I sat up and we all stared at each other gloomily. To quit worrying about maths was so clearly ridiculous, despite the soothing nature of David's remark, that we did not bother discussing it.

It was, of course, an unending dilemma for us. No students had ever been so haunted by the desire to pass exams, or so we thought. We were at a district high school which served a small farming community on a northern reach of sea coast. Little talent flowered in Waituna, certainly not academic, nor, to any great extent, pastoral. The area had been established by pioneers whose descendants saw small value in change and, latterly, inadequately financed dreamers had moved in with them, occupying small pockets of land which the others had considered too rough to bother about. David's parents, as I have said, belonged more or less to the first category; mine wholly, and Phyllis's to the second, while Geoff's father ran a wayside store outback, between the village and the next major shopping centre. They had a few cows as well, which Geoff milked before and after school, putting out a billy of cream each day, which annoyed the truck driver and brought little return.

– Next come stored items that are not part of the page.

(** [flushing]: the batches a flush has yet to send, and how many it has sent. *)
Record Writer : Type := mkWriter {
  MaxQueued : Z; pending : list row; retry : list batch; queued : Z; seq : Z;
  written : Z; w_dropped : Z; w_failed : Z; flushing : option (list batch * nat)
}.
#[export] Instance eta_Writer : Eta Writer := fun w =>
  mkWriter (MaxQueued w) (pending w) (retry w) (queued w) (seq w) (written w) (w_dropped w) (w_failed w) (flushing w).
Definition newWriter (MaxQueued : Z) : Writer := mkWriter MaxQueued [] [] 0 0 0 0 0 None.

Definition bound (w : Writer) : Z := if MaxQueued w <=? 0 then DefaultMaxQueued else MaxQueued w.

(** [Add], while it holds the mutex. *)
Definition enqueue (w : Writer) (rs : list row) : Writer :=
  let room := bound w - queued w in
  let '(w, rs) :=
    if room <? len rs then
      let room := if room <? 0 then 0 else room in
      (w <| w_dropped := uint64 (w_dropped w + uint64 (len rs - room)) |>, sub rs 0 room)
    else (w, rs) in
  w <| pending := pending w ++ rs |> <| queued := queued w + len rs |>.

Definition Add (Format : Time -> string) (w : Writer) (p : option Packet) (now : Time) (g : option DB) : outcome Writer :=
  match p with
  | None => Ret w
  | Some p =>
      if decide (Records p = []) then Ret w else
      rs ← toRows Format now (ExporterIP p) (Records p) g;
      Ret (enqueue w rs)
  end.

Definition tokenOf (now : Time) (seq : Z) : string := "netinv-" +:+ Itoa now +:+ "-" +:+ Itoa seq.

(** The loop of [flush] that forms batches; the fuel is the number of rows. *)
Fixpoint formBatches (fuel : nat) (now : nat -> Time) (k : nat) (w : Writer) : Writer :=
  match fuel with
  | O => w
  | S fuel =>
      match pending w with
      | [] => w
      | _ =>
          let n := Z.to_nat (Z.min (len (pending w)) batchRows) in
          let s := uint64 (seq w + 1) in
          formBatches fuel now (S k)
            (w <| seq := s |> <| retry := retry w ++ [mkBatch (tokenOf (now k) s) (take n (pending w))] |>
               <| pending := drop n (pending w) |>)
      end
  end.

Inductive result : Type := Accepted | Lost | Refused.

(** A turn of the writer: [Lost] is an insert that took effect and whose answer
    did not come back. *)
Inductive turn : Type :=
  | TurnAdd (rs : list row)
  | TurnForm (now : nat -> Time)
  | TurnSend (res : result)
  | TurnSettle.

The four of us believed, with the immense satisfaction of the young, that we were special. Although the school had prepared University Entrance
candidates
for many years, no one had ever passed the examination, nor had anyone ever hoped that they would do so. This year, the four of us were thought to be good, and we were nurtured and cherished by our teachers like beings apart.
It was this feeling of being different from the rest of the school which threw us so constantly together. Our conversation became too precious to share with other people, and I think we were passably disagreeable.

But we were also unusually high-spirited, and this was not surprising either. We believed in ourselves, and longing to leave this indifferent countryside, we saw too, within ourselves, the means of our escape.

Each morning we left from homes between the hills, places of love
without
aspiration, sometimes, as with Phyllis's parents, inhabited at first with hope, later with despair. A few of the young people had had the internal resources to leave, a hard-won School Certificate, almost inevitably allowing them to pass thankfully into the shelter of teachers' hostels, where they hung indifferent careers upon this convenient refuge. But University Entrance offered more, the bigger chance, the better prospect, and we thought we had it made. Well, most of the time, unless afflicted by the doubts produced by mathematical formulae or French verbs.

Until the advent of Rad Barclay, that is, who had solved many things.

Take French. Before he came, we had sat in a long room, with an ageing French mistress, a relic of some long-ago girls' school, who made us sing
Claire
de
Lune
each morning before the lesson began. Geoff's and David's voices had broken and Phyllis and I would weep helplessly with uncontrolled laughter, and the old mistress, teaching only to supplement her pension in seaside retirement, would suck her false teeth so that they clattered on her gums. At the beginning of winter she left to tend her geraniums through the cold, and in her place came Rad, bringing with him visions not of a gaunt moon in an echoing room but a France of wine, sun, indelible blue skies and Scott Fitzgerald. Verbs became our catch tunes.

He was always in our thoughts, and when we thought about him he usually appeared, which meant that he was usually with us.

So that while we sat there, looking at each other, he did appear. I lifted my head and saw his trousered leg.

‘What's the matter, Magog?' he asked me, too.

‘Nothing,' I said, hugging my breasts, and my body full of spring fever, and longing and the need for everything to be over and I on my way, yet confused with wanting them all to be with me for always.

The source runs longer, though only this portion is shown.